Toute la première partie, c'est Murau qui réagit à la mauvaise nouvelle (je ne sais toujours pas ce qu'il trouve plus catastrophique : la mort de ses parents ou le fait que cela l'oblige à retourner là-bas!) et qui se remémore tout ce qu'il déteste à propos de sa famille, son enfance, ses débuts dans la vie adulte, son besoin de s'éloigner, etc. Tous ces souvenirs épars et dévastateurs, mélangeant le présent et le passé, dont la démarcation n'est pas toujours claire, il faut les surmonter avec lui. D'autant plus que ses mots sont durs et peuvent être ressentis comme une claque en pleine face. Il est clair que l'auteur Thomas Bernhard n'invente pas tout et que le fiel qui déborde de son roman, il en a ressenti une partie. Si pas à l'endroit de sa famille, de son pays du moins.

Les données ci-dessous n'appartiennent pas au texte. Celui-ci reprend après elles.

(** ** The engine *)

Lemma wp_emit us w s : written w s → wp (emit us) (λ _, written (w ++ us)) s.
Proof using Type*.
  intros Hw. unfold emit. enter_bind. apply (wp_ensure w (length us)); [done|done|]. intros s1 H1. enter_bind.
  eapply wp_when_ok; [done| |].
  - intros Hf. eapply wp_poke; [done|done|lia|]. intros s2 Hs Hu Ht Hb. eexists tt, _. split; [reflexivity|].
    unfold written. cbn. rewrite length_app. rewrite length_app in Ht. rewrite div_2.
    split_and!; [by eapply sound_frame| |].
    + intros _. rewrite Hu, Hb. destruct Hw as (_ & Hw & _).
      assert (fits (length w) = true) as Hfw.
      { destruct (fits (length w)) eqn:E; [done|]. by rewrite (fits_mono (length w)) in Hf by (done || lia). }
      destruct (Hw Hfw) as (_ & _ & ->). split_and!; [done|lia|lia].
    + intros He. destruct Hw as (_ & _ & Hx). rewrite Hu, (Hx He). lia.
  - intros Hf. eexists tt, _. split; [reflexivity|]. destruct H1 as (Hs & Hu & _). unfold written. cbn. rewrite length_app.
    split_and!; [by eapply sound_frame|by rewrite Hf|]. intros He. destruct Hw as (_ & _ & Hx). rewrite Hu, (Hx He). lia.
Qed.

Lemma wp_emit_multi_byte bs w s :
  written w s →
  wp (emit_multi_byte bs) (λ _, written (w ++ match RtlMultiByteToUnicodeN bs with Some us => us | None => [] end)) s.
Proof using Type*.
  intros Hw. unfold emit_multi_byte. rewrite multi_byte_size. destruct (RtlMultiByteToUnicodeN bs) as [us|]; cbn [fmap option_fmap option_map].
  2:{ apply wp_ret. by rewrite app_nil_r. }
  pose proof (wp_emit us w s Hw) as He. unfold emit in He. destruct He as (r & s' & He & HQ). exists r, s'. split; [|done].
  revert He. unfold when_ok, mbind, ST_bind, get_st. destruct (ENSURE_BUFFER _ s) as [[[] s1]|]; [|done].
  by destruct (OK_BUFFER s1).
Qed.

Cette première partie, en plus d'être une terrible critique, certains pourraient trouver un peu longue. Moi, je l'ai adorée. le narrateur déambule dans Rome avec son élève Gambetti, ils passent « par la Flaminia, la Piazza del Popolo et tout le long du Corso » (p. 11) et plusieurs autres endroits où je suis passé et dont j'ai aimé me rappeler. Aussi, ils parlent d'histoire, de philosophie et de plusieurs grands auteurs que j'aime bien, comme Sartre, Kafka, Musil et Broch. Petit fait cocasse, l'auteur se cite ici parmi ces grands écrivains, « Amras, de Thomas Bernhard » (p. 11). Bref, Murnau parle de tout ce qui l'a marqué dans sa vie de jeune adulte, quand « il se cherchait » avant de s'établir en Italie. Cette éducation européenne qu'il s'est appropriée, certains peuvent l'apprécier.

Dans la deuxième partie, où Murnau retourne à Wolffsegg, on rencontre réellement la famille, ce qu'il en reste. Dans la partie précédente, on ne les avait vu qu'à travers les souvenirs de Murnau et la littérature nous a appris à se montrer suspicieux des comptes-rendus des narrateurs à la première personne. Ses soeurs Caecilia et Amalia, son beau-frère fabricant de bouchons de bouteilles de vin, ils s'avèrent à la fois mieux et pires que ce à quoi on s'attendait. Je n'en dis pas plus, à vous de voir en lisant.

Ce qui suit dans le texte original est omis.